Because of such attitudes, she said, it could be difficult for the government to solve corruption problems plaguing its rice-pledging programme because farmers and workers and civil servants accept the practice.

The public's acknowledgement that there was corruption by those who should be preventing it also made it more difficult to eradicate the problem, she added.

Abac Poll believes that to change unhealthy attitudes, a more truly democratic system is needed. This would involve allowing households and other stakeholders to evaluate government agencies at all levels such as police, public hospitals and schools, as well as officials in district offices or local administration organisations.

The evaluation results would then be used for budget allocations and the appointment of civil servants.

Ms Poontharee said the government should create true transparency in the auditing system for the administration of the state budget, so detailed information could be disclosed on how the money is spent.

A report by the University of the Thai Chamber of Commerce earlier this year indicated that graft accounted for about 30-35% of the cost of state procurement projects. That worked out to more than 300 billion baht or up to 2.5% of gross domestic product, it said.

The government must also protect people who disclose corruption, instead of setting up a committee to intimidate whistleblowers, she added.

She was referring to the heavy pressure on Supa Piyajitti, the deputy permanent secretary at the Finance Ministry, who has made allegations of widespread corruption in the rice programme.

Ms Poontharee said all people should start being more honest in order to implant positive attitudes in the next generation, as it is worrying that young people also find corruption acceptable.

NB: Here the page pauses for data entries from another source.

(** * pr_issue_sync: linked issues follow the life cycle of a pull request

    A shallow embedding of [scripts/pr_issue_sync/pr_issue_sync.py].

    The script talks to two collaborators: the REST client (PyGithub's
    [Repository], [Issue] and [PullRequest] objects) and the GraphQL endpoint
    reached through [requests.post].  Both are modelled by one server state,
    [GitHub], and by an oracle [net] that decides for the k-th call sent over
    the wire whether it is served, gets no response, or is answered by an
    arbitrary HTTP response.  Python code becomes a state and
    exception monad over [World]: the server, the [lru_cache] of
    [get_project_fields], the calls sent so far and the lines printed.

    What is assumed of the collaborators: the process is the only client of
    the server during a run; a call that is served acts as the REST and
    GraphQL documentation says (an edit of an issue replaces the attribute
    and answers with the issue as it is afterwards, the mutation selects the
    option on the item it names); a call that is not served leaves the
    server as it was.

    The REST client raises for a response with status 400 or more and
    otherwise builds its object from the body of the response.  The model
    has no bodies for REST responses: a response that the server did not
    produce is taken to be a refusal, and [rest] raises for it.  Where a
    statement about every network depends on this, it assumes [refusals],
    which excludes responses below 400 that do not come from the server. *)

From stdpp Require Import base option list gmap strings.
From Stdlib Require Import ZArith Lia.

(** ** Data model *)

(** [GHConfig] (pydantic model). *)
Record GHConfig := {
  token : string;
  organization : string;
  repository : string;
  project_number : Z;
  graphql_url : string;
  rest_url : string;
  headers : list (string * string)
}.

(** The attributes of a PyGithub [PullRequest] the script reads:
    [pr.merged], [pr.state], [pr.draft], the logins of [pr.assignees] and
    [pr.user.login]. *)
Record PullRequest := {
  merged : bool;
  pr_state : string;
  draft : bool;
  pr_logins : list string;
  user_login : string
}.

(** The attributes of a PyGithub [Issue] the script reads.  The number is the
    key under which the object is fetched and stored. *)
Record Issue := {
  node_id : string;
  state : string;
  assignees : list string
}.

(** A node of [closingIssuesReferences]: [{id, body, number, title}]. *)
Record LinkedIssue := {
  li_id : string;
  li_body : string;
  li_number : Z;
  li_title : string
}.

(** A node of [projectItems]: the item id and the project it belongs to. *)
Record ProjectItem := {
  pi_id : string;
  pi_project : string
}.

(** An option of a single-select field, and such a field. *)
Record FieldOption := {
  opt_id : string;
  opt_name : string
}.

Record Field := {
  fld_id : string;
  fld_name : string;
  fld_options : list FieldOption
}.

(** Python exceptions that can reach the script. *)
Inductive exn :=
| ValueError (msg : string)
| QueryFailed (code : Z) (body : string)
| RequestException
| JSONDecodeError
| GithubException (code : Z)
| KeyError
| IndexError
| TypeError.

Definition either_msg : string :=
  "Either issue_number or issue_node_id must be provided.".
Definition only_one_msg : string :=
  "Only one of issue_number or issue_node_id must be provided.".
Definition field_not_found (field_name : string) : string :=
  "Field '" +:+ field_name +:+ "' not found in project fields.".

(** The five GraphQL documents of the script with their variables. *)
Inductive Query :=
| QProjectNodeId (owner : string) (number : Z)
| QIssueInfo (issueId : string)
| QProjectFields (projectId : string)
| QLinkedIssues (number : Z) (owner repo : string)
| MUpdateFieldValue (projectId : string) (itemId : option string)
                    (fieldId optionId : string).

(** Every call that leaves the process. *)
Inductive Request :=
| GetRepo (full_name : string)
| GetPull (n : Z)
| GetIssue (n : Z)
| EditIssueState (n : Z) (st : string)
| EditIssueAssignees (n : Z) (logins : list string)
| RemoveAssignees (n : Z) (logins : list string)
| PostGraphQL (url : string) (q : Query).

(** Parsed JSON bodies, one shape per query.  In [DFields] a node [None] is
    the empty object [{}] that the inline fragment leaves for a field that is
    not single-select; in [DClosing] an edge [None] has a null [node].
    [DErrors] is a body whose ["data"] is null. *)
Inductive Data :=
| DProjectNodeId (id : string)
| DProjectItems (nodes : list ProjectItem)
| DFields (nodes : list (option Field))
| DClosing (edges : list (option LinkedIssue))
| DUpdated (item : string)
| DErrors.

(** A [requests.Response]: [status_code], [text] and the outcome of
    [response.json()]. *)
Record Response := {
  status_code : Z;
  text : string;
  json : option Data
}.

(** What happens to one call: it reaches the server and is served, no
    response arrives (timeout, connection error), or some response comes back
    without the server acting. *)
Inductive Net :=
| Up
| Down
| Reply (r : Response).

(** Lines printed by the script, by content. *)
Inductive Line :=
| LLinkedIssues (l : list LinkedIssue)
| LNoAssignees (l : list string)
| LPrAssignees (l : list string)
| LMerged
| LClosed (n : Z)
| LAlreadyClosed (n : Z)
| LSetDone (n : Z)
| LClosedWithoutMerging
| LRemovedAssignees (n : Z)
| LWarnRemove (n : Z) (e : exn)
| LSetSelected (n : Z)
| LTargetStatus (s : string)
| LAssigned (n : Z) (l : list string)
| LWarnAssign (n : Z) (e : exn).

(** ** The server *)

Record GitHub := {
  pulls : gmap Z PullRequest;
  closing : gmap Z (list (option LinkedIssue));
  issues : gmap Z Issue;
  project_items : gmap string (list ProjectItem);
  projects : gmap (string * Z) string;
  project_fields : gmap string (list (option Field));
  field_values : gmap (string * string) string
}.

Definition with_issues (f : gmap Z Issue -> gmap Z Issue) (g : GitHub) : GitHub :=
  {| pulls := pulls g; closing := closing g; issues := f (issues g);
     project_items := project_items g; projects := projects g;
     project_fields := project_fields g; field_values := field_values g |}.

Definition with_field_values
    (f : gmap (string * string) string -> gmap (string * string) string)
    (g : GitHub) : GitHub :=
  {| pulls := pulls g; closing := closing g; issues := issues g;
     project_items := project_items g; projects := projects g;
     project_fields := project_fields g; field_values := f (field_values g) |}.

Definition set_state (st : string) (i : Issue) : Issue :=
  {| node_id := node_id i; state := st; assignees := assignees i |}.

Definition set_assignees (l : list string) (i : Issue) : Issue :=
  {| node_id := node_id i; state := state i; assignees := l |}.

Definition mem (s : string) (l : list string) : bool :=
  existsb (String.eqb s) l.

Definition drop_assignees (l : list string) (i : Issue) : Issue :=
  set_assignees (filter (fun a => negb (mem a l)) (assignees i)) i.

(** PATCH and DELETE on an issue answer with the issue as it is afterwards. *)
Definition serve_update (n : Z) (f : Issue -> Issue) (g : GitHub)
  : option (Issue * GitHub) :=
  match issues g !! n with
  | Some i => Some (f i, with_issues (insert n (f i)) g)
  | None => None
  end.

(** The answer to a GraphQL document and the server afterwards.  An unknown
    node or project gives a body without data.  The mutation writes the
    option under the item and the field it names; it does not check that
    the item belongs to the project. *)
Definition serve_graphql (q : Query) (g : GitHub) : Data * GitHub :=
  match q with
  | QProjectNodeId owner number =>
      (match projects g !! (owner, number) with
       | Some id => DProjectNodeId id
       | None => DErrors
       end, g)
  | QIssueInfo issueId =>
      (match project_items g !! issueId with
       | Some nodes => DProjectItems nodes
       | None => DErrors
       end, g)
  | QProjectFields projectId =>
      (match project_fields g !! projectId with
       | Some nodes => DFields nodes
       | None => DErrors
       end, g)
  | QLinkedIssues number _ _ =>
      (match closing g !! number with
       | Some edges => DClosing edges
       | None => DErrors
       end, g)
  | MUpdateFieldValue _ (Some item) fieldId optionId =>
      (DUpdated item, with_field_values (insert (item, fieldId) optionId) g)
  | MUpdateFieldValue _ None _ _ => (DErrors, g)
  end.

(** ** The process: state and exceptions *)

Record World := {
  github : GitHub;
  fields_cache : option (nat * list Field);
  trace : list Request;
  stdout : list Line
}.

Definition with_github (f : GitHub -> GitHub) (w : World) : World :=
  {| github := f (github w); fields_cache := fields_cache w;
     trace := trace w; stdout := stdout w |}.

Definition with_cache (c : option (nat * list Field)) (w : World) : World :=
  {| github := github w; fields_cache := c;
     trace := trace w; stdout := stdout w |}.

Definition with_trace (t : list Request) (w : World) : World :=
  {| github := github w; fields_cache := fields_cache w;
     trace := t; stdout := stdout w |}.

Definition with_stdout (o : list Line) (w : World) : World :=
  {| github := github w; fields_cache := fields_cache w;
     trace := trace w; stdout := o |}.

Inductive result (A : Type) :=
| Ok (a : A)
| Raise (e : exn).
Arguments Ok {A} a.
Arguments Raise {A} e.

Definition M (A : Type) : Type := World -> result A * World.

Definition ret {A} (a : A) : M A := fun w => (Ok a, w).

Definition raise {A} (e : exn) : M A := fun w => (Raise e, w).

Definition bind {A B} (m : M A) (k : A -> M B) : M B :=
  fun w =>
    match m w with
    | (Ok a, w') => k a w'
    | (Raise e, w') => (Raise e, w')
    end.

A report by the University of the Thai Chamber of Commerce earlier this year indicated that graft accounted for about 30-35% of the cost of state procurement projects. That worked out to more than 300 billion baht or up to 2.5% of gross domestic product, it said.

Key economic ministers on Saturday vowed to weed out corruption on the radio and television broadcasts of the prime minister's weekly talk programme.

Commerce Minister Niwatthamrong Bunsongphaisan said his priority was to plug loopholes that create room for graft a chance in ministerial policies.

Mr Niwatthamrong recently replaced Boonsong Teriyapirom as commerce minister. Mr Boonsong came under fire over the rice pledging scheme, which critics said was riddled with irregularities that helped contribute to large losses.

Yanyong Phuangrach, a new deputy commerce minister, said a corruption-free economy would prosper much more.

Tackling the problem would be tantamount to getting rid of the excess fat, leaving the economy with strong muscles, he added.